LA MALBAIE, Que. — Losing a job in rural Alberta can have a silver lining for those who have harboured dreams of creating their own businesses.
Shane Stewart, chair of the Community Futures Network of Alberta and a building contractor near Blairmore, said many would like to get started but need support and money.
“That’s really where we come in,” he said of Alberta’s 27 Community Futures offices.
“We expect to be busier,” said Stewart during interviews at the Community Futures Network of Canada national conference in La Malbaie, Que., in June.
“$60 oil is not where the business model has been made in Alberta in the last four to five years and that’s going to present challenges to all levels of business and we’re there to support those that do want to become entrepreneurs, take over the family business or buy a franchise,” he said.
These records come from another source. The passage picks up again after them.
(* ===== verification/ObservationAppend.v ===== *)
(** * Admission to the observation journal

    [tracedecay-memory-observation/src/sqlite/append.rs]: appending an admitted
    observation, recording a withheld event and a non-message checkpoint, and
    the reads of the replay position and the queue pressure.

    [JournalDb] adds to the delivery tables of [ObservationJournal] the four
    tables that only admission and retention touch.  As there, a table is the
    list of its rows, a statement the function it computes on them, and an error
    rolls the transaction back.  The wall clock is an argument. *)
From stdpp Require Import base list numbers sorting strings.
From S2P Require Import Prelude.
From S2P Require Import RustText.
From S2P Require Import Bytes.
From S2P Require Import ObservationState.
From S2P Require Import HygieneReceipt.
From S2P Require Import ObservationEnvelope.
From S2P Require Import ObservationJournal.

#[local] Open Scope Z_scope.
#[local] Open Scope rust_scope.

(** ** inspection.rs *)
Inductive ReplayDispositionV1 : Type := DispositionAdmitted | DispositionWithheld | DispositionNonMessage.

#[export] Instance ReplayDispositionV1_eq_dec : EqDecision ReplayDispositionV1.
Proof. solve_decision. Defined.

Record ObservationLaneKeyV1 : Type := {
  n_provider_id : rstr;
  n_registration_revision : Z;
}.

Definition lane_of (target : ProviderTargetV1) : ObservationLaneKeyV1 :=
  {| n_provider_id := t_provider_id target; n_registration_revision := t_registration_revision target |}.

Definition lane_validate (self : ObservationLaneKeyV1) : result unit ObservationJournalError :=
  if n_registration_revision self =? 0 then Err (ValueOutOfRange (str "registration_revision"))
  else Ok tt.

Record QueuePressureV1 : Type := {
  u_queue_items : Z;
  u_queue_bytes : Z;
  u_oldest_admitted_at_unix_micros : option Z;
  u_max_queue_items : Z;
  u_max_queue_bytes : Z;
}.

Definition would_exceed (self : QueuePressureV1) (additional_bytes : Z) : bool :=
  (u_queue_items self >=? u_max_queue_items self)
  || (sat_add u64_max (u_queue_bytes self) additional_bytes >? u_max_queue_bytes self).

Record ReplayCursorV1 : Type := {
  rp_last_admitted_sequence : Z;
  rp_last_source_event_id : rstr;
  rp_last_source_event_revision : rstr;
  rp_last_settlement_proof_sha256 : option rstr;
  rp_last_disposition : ReplayDispositionV1;
  rp_updated_at_unix_micros : Z;
}.

(** ** port.rs *)
Inductive AppendOutcomeV1 : Type :=
  | Appended (observation_id : rstr) (source_sequence : Z)
  | DuplicateIdempotencyKey (observation_id : rstr) (state : DeliveryStateV1)
  | DuplicateSourceEvent (observation_id stored_idempotency_key : rstr)
  | SourceSequenceConflict (stored_source_event_id : rstr) (stored_source_event_revision : Z)
  | RejectedSourceSequenceRegression (last_admitted : Z)
  | RejectedWithheldSource (source_sequence : Z)
  | RejectedDeadlineExpired (deadline_unix_micros : Z)
  | RejectedCapacity (queue_items queue_bytes : Z).

(** ** Tables *)

(** The primary key of the replay cursor. *)
Record IngressKey : Type := {
  g_source_authority : rstr;
  g_exact_scope_sha256 : rstr;
  g_source_stream : rstr;
}.

#[export] Instance IngressKey_eq_dec : EqDecision IngressKey.
Proof. solve_decision. Defined.

Record TargetCursorRow : Type := {
  tc_key : StreamKey;
  tc_last_admitted_sequence : Z;
  tc_last_source_event_id : rstr;
  tc_last_source_event_revision : Z;
  tc_updated_at_micros : Z;
}.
Jon Close, executive director of Community Futures Alberta, cited significant strides made through social media sites like Facebook and online advertising spots in raising the profile of CFs as a “developmental lender.”
The non-profit groups, overseen by volunteer boards of directors in small communities, lend money to small and medium-sized businesses and assist with community economic development and strategic planning.
Close said social media helps zero in on entrepreneurs at a much lower cost than traditional print and broadcast advertising.
Its effectiveness can be measured by the number of hits to the CF website, which jumped six-fold plus since the enhanced awareness campaign began.
The group’s website is being tweaked to provide more tools for entrepreneurs and help direct people to individual CFs for loan applications and other support.
“CF’s role is to step in at the beginning to help them get off the ground,” said Close of its small rural business clients. We hand hold before, during and after the loan,” he said. “We are there to listen and say why not.”
Close said CF does not compete for business with other lenders, who often refer clients and prefer to see business owners after they are well established.
“(Banks) want to see them five years from now,” he said.
For the future, CF is ramping up its succession planning for office personnel, volunteer boards and business clients in advance of baby boomers reaching retirement age.
The group continues to tweak 13 modules in its Leadership Institute to train incoming leaders in assessment, management recruitment, financial management and Robert’s Rules of Order.
They are already used in the West and CF recently certified five individuals in Atlantic Canada to deliver the modules there. Close hopes all related CFs in Canada will have access to institute training in future.
CFs have also identified key job skills needed for CF positions so educational shortcomings can be highlighted and necessary training sought locally.
For Stewart, the institute’s short, succinct training modules helped him learn Robert’s rules for running meetings and better understand organizational governance.
“It’s a practical commonsense approach that will follow you through your career corporately or at non-profits,” he said.
Close said the training can also teach CFs to better assist and coach new businesses in cash flow, business purchases and staff training.
He said financial literacy will be increasingly important in future with increased numbers of young entrepreneurs, aboriginals and immigrants flowing into the economy.
“That’s especially important for those coming from another country. The free economy may be something different for them,” said Close.
Financial literacy includes everything from balancing cheque books and managing credit to understanding compound interest, credit cards and mortgages.